### What this task involves
Between the line containing "change (build_iretq_frame m'" and the line containing "- intros c u" lies a run of lines; give that run again exactly, with both of those lines, and nothing else from the entries below.
—————
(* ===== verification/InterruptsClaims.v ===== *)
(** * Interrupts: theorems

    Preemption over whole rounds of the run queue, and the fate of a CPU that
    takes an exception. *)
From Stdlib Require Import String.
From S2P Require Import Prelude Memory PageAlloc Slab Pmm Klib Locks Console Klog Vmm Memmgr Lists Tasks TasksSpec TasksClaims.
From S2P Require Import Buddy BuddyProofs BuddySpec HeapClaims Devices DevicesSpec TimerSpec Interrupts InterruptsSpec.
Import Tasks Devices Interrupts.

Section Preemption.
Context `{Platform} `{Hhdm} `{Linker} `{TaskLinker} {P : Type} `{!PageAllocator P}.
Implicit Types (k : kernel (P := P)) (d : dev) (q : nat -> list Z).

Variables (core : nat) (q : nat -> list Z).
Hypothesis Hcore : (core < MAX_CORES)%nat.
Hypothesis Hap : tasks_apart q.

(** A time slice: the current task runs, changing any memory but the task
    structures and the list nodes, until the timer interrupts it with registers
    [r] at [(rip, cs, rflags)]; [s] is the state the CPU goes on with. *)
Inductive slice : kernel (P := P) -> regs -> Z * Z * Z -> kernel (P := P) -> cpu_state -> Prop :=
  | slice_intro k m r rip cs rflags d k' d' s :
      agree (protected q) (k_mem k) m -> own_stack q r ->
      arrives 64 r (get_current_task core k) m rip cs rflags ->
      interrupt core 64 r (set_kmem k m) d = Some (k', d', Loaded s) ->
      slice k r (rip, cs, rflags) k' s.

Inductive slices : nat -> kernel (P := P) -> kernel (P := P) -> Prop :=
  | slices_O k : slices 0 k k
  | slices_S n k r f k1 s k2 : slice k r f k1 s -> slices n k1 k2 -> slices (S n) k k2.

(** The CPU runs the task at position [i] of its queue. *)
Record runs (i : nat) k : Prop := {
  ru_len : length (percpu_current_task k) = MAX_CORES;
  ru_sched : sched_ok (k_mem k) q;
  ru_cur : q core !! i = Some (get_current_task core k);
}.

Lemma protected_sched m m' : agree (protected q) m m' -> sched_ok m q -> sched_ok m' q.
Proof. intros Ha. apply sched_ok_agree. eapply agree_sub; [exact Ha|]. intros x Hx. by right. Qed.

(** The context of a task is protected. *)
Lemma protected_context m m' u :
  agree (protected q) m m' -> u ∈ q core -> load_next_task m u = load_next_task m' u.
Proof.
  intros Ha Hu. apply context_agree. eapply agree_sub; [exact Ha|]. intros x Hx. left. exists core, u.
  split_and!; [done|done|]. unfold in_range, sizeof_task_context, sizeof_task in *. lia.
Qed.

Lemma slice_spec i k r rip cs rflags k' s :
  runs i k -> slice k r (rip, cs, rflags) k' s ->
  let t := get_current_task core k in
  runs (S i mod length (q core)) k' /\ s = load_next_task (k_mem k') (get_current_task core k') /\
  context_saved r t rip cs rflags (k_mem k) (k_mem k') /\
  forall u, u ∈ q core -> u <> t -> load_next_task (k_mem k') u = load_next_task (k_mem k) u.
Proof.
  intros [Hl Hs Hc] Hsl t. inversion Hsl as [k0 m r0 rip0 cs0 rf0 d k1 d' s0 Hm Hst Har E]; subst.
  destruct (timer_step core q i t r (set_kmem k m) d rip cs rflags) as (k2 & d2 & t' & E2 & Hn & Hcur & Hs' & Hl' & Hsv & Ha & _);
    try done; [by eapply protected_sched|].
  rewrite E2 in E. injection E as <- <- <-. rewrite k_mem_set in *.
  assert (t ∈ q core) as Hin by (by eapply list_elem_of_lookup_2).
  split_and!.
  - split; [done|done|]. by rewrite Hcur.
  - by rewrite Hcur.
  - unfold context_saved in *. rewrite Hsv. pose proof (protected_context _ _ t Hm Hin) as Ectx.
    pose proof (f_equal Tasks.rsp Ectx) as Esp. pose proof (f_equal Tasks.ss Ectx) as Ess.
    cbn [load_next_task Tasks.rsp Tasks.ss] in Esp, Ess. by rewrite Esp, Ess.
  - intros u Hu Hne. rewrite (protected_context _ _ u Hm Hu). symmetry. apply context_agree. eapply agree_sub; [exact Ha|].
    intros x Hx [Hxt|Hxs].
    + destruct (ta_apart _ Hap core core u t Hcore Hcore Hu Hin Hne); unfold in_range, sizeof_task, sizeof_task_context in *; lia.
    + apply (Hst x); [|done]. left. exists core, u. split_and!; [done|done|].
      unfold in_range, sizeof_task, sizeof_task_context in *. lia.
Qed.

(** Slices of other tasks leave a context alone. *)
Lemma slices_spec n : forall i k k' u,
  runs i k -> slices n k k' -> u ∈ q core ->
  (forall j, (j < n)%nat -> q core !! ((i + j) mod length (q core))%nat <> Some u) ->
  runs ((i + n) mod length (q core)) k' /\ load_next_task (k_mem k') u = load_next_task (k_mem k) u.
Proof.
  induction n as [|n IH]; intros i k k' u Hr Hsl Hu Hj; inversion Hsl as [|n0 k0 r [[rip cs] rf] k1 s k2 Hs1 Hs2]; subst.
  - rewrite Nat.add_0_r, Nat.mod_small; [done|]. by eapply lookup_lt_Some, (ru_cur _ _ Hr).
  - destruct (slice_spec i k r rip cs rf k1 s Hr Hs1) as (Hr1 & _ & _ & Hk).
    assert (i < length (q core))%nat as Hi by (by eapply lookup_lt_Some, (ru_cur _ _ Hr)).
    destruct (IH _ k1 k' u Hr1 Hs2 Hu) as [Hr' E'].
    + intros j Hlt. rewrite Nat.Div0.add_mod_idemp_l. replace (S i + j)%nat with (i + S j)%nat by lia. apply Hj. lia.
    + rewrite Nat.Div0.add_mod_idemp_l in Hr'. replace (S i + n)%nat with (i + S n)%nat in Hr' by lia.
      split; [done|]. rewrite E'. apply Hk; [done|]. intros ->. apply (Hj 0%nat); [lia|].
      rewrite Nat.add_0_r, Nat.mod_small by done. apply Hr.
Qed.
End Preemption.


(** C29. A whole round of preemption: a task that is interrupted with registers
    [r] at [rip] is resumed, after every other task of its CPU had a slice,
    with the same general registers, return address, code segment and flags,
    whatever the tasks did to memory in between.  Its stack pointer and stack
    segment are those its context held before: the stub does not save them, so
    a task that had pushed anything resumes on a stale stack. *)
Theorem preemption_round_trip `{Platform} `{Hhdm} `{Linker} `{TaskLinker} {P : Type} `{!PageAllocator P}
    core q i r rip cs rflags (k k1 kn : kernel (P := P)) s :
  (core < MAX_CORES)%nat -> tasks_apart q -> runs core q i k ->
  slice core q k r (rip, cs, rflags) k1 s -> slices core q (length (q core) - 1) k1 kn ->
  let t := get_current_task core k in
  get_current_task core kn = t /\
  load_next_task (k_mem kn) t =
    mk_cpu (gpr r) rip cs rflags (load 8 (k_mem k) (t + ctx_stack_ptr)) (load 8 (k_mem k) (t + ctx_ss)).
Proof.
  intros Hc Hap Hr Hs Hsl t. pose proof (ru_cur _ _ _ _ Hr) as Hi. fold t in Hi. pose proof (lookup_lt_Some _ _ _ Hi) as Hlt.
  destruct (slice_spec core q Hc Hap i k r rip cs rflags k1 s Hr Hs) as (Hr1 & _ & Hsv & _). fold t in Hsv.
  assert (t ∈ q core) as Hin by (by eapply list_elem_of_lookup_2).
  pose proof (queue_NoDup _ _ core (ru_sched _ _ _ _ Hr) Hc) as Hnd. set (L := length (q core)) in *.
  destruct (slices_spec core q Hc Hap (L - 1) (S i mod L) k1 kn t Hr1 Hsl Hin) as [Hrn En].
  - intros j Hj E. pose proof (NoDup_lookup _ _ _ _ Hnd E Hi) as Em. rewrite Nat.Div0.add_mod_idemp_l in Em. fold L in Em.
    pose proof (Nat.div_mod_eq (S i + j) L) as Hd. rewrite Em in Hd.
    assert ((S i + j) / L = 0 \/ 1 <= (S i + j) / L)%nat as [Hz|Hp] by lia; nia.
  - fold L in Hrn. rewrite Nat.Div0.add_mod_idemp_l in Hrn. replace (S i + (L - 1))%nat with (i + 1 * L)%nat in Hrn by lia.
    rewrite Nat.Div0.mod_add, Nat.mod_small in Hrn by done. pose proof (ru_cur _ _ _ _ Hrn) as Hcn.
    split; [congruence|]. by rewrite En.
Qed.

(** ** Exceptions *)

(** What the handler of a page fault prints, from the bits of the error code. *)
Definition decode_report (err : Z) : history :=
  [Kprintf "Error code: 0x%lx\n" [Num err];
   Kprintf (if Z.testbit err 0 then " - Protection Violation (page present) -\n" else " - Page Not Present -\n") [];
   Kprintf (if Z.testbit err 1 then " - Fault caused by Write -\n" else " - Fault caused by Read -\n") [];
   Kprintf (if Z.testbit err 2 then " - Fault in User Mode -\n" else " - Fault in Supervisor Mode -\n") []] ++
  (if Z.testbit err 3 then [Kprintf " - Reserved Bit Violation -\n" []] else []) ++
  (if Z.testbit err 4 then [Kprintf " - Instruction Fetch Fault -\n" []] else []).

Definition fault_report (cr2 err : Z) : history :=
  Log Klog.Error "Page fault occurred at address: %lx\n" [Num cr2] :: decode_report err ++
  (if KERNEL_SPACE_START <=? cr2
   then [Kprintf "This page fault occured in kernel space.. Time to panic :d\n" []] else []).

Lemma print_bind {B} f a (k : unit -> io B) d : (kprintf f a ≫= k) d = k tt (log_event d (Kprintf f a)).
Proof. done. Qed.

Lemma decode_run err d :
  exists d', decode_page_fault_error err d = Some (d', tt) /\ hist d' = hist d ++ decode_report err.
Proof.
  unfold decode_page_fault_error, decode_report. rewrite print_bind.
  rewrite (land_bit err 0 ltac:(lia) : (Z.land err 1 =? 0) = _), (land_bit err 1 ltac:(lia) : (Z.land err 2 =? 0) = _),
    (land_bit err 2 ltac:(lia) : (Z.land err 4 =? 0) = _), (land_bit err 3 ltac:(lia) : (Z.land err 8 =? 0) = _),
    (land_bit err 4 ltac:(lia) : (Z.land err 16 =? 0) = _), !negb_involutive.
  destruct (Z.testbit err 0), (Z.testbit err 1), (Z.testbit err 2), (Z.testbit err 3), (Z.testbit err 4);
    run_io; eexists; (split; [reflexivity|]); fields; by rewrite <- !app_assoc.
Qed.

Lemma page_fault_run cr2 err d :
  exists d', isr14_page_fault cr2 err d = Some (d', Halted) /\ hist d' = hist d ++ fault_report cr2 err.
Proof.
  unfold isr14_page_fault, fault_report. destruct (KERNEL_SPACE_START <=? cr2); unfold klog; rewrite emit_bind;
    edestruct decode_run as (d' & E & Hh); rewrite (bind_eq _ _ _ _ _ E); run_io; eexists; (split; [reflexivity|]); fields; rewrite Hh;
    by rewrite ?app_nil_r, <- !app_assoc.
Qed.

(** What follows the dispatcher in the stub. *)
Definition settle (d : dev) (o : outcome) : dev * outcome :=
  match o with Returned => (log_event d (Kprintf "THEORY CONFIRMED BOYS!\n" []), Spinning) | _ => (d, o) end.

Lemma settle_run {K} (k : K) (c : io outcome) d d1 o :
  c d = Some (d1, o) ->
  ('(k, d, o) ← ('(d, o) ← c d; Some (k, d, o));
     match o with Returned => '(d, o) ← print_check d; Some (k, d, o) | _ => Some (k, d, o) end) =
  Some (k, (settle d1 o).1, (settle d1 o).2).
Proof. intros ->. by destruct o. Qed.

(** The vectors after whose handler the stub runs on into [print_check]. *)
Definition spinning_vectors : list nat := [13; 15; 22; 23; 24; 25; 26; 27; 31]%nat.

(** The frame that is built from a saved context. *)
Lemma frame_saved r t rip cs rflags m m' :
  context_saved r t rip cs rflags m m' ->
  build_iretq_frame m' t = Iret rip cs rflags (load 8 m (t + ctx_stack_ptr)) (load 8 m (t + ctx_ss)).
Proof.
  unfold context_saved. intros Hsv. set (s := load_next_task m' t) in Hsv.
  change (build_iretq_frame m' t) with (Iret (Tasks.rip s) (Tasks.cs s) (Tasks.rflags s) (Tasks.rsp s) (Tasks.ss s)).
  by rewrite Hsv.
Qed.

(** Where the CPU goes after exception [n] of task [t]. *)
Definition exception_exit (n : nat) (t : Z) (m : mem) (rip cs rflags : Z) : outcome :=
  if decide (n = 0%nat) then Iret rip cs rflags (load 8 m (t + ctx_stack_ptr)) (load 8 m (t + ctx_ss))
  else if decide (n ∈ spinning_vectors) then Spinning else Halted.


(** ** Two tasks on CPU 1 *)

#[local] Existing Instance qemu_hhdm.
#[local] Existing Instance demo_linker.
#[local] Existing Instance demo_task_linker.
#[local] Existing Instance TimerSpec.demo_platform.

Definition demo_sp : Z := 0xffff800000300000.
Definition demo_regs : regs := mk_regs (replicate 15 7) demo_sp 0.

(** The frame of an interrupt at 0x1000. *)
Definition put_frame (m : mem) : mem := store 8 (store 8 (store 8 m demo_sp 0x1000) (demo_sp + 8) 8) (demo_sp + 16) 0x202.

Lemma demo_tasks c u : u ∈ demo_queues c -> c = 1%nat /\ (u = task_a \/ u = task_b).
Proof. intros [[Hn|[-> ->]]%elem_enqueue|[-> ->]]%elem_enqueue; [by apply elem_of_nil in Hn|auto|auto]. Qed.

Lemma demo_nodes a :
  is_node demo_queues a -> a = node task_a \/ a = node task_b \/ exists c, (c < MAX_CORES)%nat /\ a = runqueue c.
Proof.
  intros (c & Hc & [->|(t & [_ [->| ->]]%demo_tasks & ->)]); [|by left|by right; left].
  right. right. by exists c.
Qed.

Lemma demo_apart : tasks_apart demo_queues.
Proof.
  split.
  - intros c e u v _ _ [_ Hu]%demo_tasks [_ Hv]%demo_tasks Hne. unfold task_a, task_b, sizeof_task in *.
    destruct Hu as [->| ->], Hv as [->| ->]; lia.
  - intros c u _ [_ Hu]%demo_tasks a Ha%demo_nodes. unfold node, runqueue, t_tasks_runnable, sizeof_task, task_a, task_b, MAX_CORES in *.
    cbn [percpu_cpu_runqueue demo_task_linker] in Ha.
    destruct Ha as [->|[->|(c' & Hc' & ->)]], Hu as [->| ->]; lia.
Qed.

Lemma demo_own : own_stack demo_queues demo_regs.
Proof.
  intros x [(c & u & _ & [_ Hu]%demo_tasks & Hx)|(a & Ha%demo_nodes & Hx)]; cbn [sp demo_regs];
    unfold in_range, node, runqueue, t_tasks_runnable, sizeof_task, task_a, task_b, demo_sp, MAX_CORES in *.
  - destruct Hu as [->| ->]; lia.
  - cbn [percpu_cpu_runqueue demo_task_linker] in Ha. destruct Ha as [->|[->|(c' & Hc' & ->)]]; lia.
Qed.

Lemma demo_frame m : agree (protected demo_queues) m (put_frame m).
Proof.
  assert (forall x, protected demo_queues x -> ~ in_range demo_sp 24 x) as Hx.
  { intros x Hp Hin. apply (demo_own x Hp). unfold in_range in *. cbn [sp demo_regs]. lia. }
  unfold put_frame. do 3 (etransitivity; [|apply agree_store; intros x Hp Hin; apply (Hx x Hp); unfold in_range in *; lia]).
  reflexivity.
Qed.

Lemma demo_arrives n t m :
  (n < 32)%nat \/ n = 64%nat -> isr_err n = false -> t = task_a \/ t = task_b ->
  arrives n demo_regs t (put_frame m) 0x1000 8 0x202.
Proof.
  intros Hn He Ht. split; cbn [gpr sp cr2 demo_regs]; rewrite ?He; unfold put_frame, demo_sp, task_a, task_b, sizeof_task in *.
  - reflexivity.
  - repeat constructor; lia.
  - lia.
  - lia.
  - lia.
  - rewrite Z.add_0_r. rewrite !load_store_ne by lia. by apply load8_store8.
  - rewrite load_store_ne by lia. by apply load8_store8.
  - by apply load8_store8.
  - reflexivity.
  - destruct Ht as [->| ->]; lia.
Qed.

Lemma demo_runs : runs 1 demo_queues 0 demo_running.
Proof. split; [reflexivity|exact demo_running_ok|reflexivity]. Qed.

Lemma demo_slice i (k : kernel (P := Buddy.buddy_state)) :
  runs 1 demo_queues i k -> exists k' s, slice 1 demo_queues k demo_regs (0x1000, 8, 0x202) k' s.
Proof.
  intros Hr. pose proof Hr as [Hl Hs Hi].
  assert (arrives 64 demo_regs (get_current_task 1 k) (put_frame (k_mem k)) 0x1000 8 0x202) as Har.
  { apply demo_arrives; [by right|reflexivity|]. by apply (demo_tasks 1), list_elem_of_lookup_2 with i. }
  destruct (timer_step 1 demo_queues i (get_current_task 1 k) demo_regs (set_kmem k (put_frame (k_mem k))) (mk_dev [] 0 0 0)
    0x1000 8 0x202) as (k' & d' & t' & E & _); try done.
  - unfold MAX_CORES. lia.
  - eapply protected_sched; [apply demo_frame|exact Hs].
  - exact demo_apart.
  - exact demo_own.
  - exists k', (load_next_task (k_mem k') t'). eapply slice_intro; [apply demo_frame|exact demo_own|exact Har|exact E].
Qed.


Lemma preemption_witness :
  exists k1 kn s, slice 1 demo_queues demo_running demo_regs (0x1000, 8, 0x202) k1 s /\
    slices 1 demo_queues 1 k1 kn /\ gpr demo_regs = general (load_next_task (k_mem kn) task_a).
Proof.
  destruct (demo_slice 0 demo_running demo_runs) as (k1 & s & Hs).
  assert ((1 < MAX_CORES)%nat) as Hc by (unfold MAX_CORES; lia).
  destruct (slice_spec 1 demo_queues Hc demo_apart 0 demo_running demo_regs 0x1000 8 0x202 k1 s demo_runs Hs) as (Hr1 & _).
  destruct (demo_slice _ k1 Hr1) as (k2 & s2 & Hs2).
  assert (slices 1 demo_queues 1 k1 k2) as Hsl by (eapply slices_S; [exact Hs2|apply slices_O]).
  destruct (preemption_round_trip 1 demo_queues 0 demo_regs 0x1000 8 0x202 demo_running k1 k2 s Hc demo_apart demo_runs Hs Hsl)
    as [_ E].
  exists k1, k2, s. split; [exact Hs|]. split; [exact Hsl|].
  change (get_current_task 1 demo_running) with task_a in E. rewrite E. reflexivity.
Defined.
—————
### Completed exercise
  change (build_iretq_frame m' t) with (Iret (Tasks.rip s) (Tasks.cs s) (Tasks.rflags s) (Tasks.rsp s) (Tasks.ss s)).
  by rewrite Hsv.
Qed.

(** Where the CPU goes after exception [n] of task [t]. *)
Definition exception_exit (n : nat) (t : Z) (m : mem) (rip cs rflags : Z) : outcome :=
  if decide (n = 0%nat) then Iret rip cs rflags (load 8 m (t + ctx_stack_ptr)) (load 8 m (t + ctx_ss))
  else if decide (n ∈ spinning_vectors) then Spinning else Halted.


(** ** Two tasks on CPU 1 *)

#[local] Existing Instance qemu_hhdm.
#[local] Existing Instance demo_linker.
#[local] Existing Instance demo_task_linker.
#[local] Existing Instance TimerSpec.demo_platform.

Definition demo_sp : Z := 0xffff800000300000.
Definition demo_regs : regs := mk_regs (replicate 15 7) demo_sp 0.

(** The frame of an interrupt at 0x1000. *)
Definition put_frame (m : mem) : mem := store 8 (store 8 (store 8 m demo_sp 0x1000) (demo_sp + 8) 8) (demo_sp + 16) 0x202.

Lemma demo_tasks c u : u ∈ demo_queues c -> c = 1%nat /\ (u = task_a \/ u = task_b).
Proof. intros [[Hn|[-> ->]]%elem_enqueue|[-> ->]]%elem_enqueue; [by apply elem_of_nil in Hn|auto|auto]. Qed.

Lemma demo_nodes a :
  is_node demo_queues a -> a = node task_a \/ a = node task_b \/ exists c, (c < MAX_CORES)%nat /\ a = runqueue c.
Proof.
  intros (c & Hc & [->|(t & [_ [->| ->]]%demo_tasks & ->)]); [|by left|by right; left].
  right. right. by exists c.
Qed.

Lemma demo_apart : tasks_apart demo_queues.
Proof.
  split.
  - intros c e u v _ _ [_ Hu]%demo_tasks [_ Hv]%demo_tasks Hne. unfold task_a, task_b, sizeof_task in *.
    destruct Hu as [->| ->], Hv as [->| ->]; lia.
  - intros c u _ [_ Hu]%demo_tasks a Ha%demo_nodes. unfold node, runqueue, t_tasks_runnable, sizeof_task, task_a, task_b, MAX_CORES in *.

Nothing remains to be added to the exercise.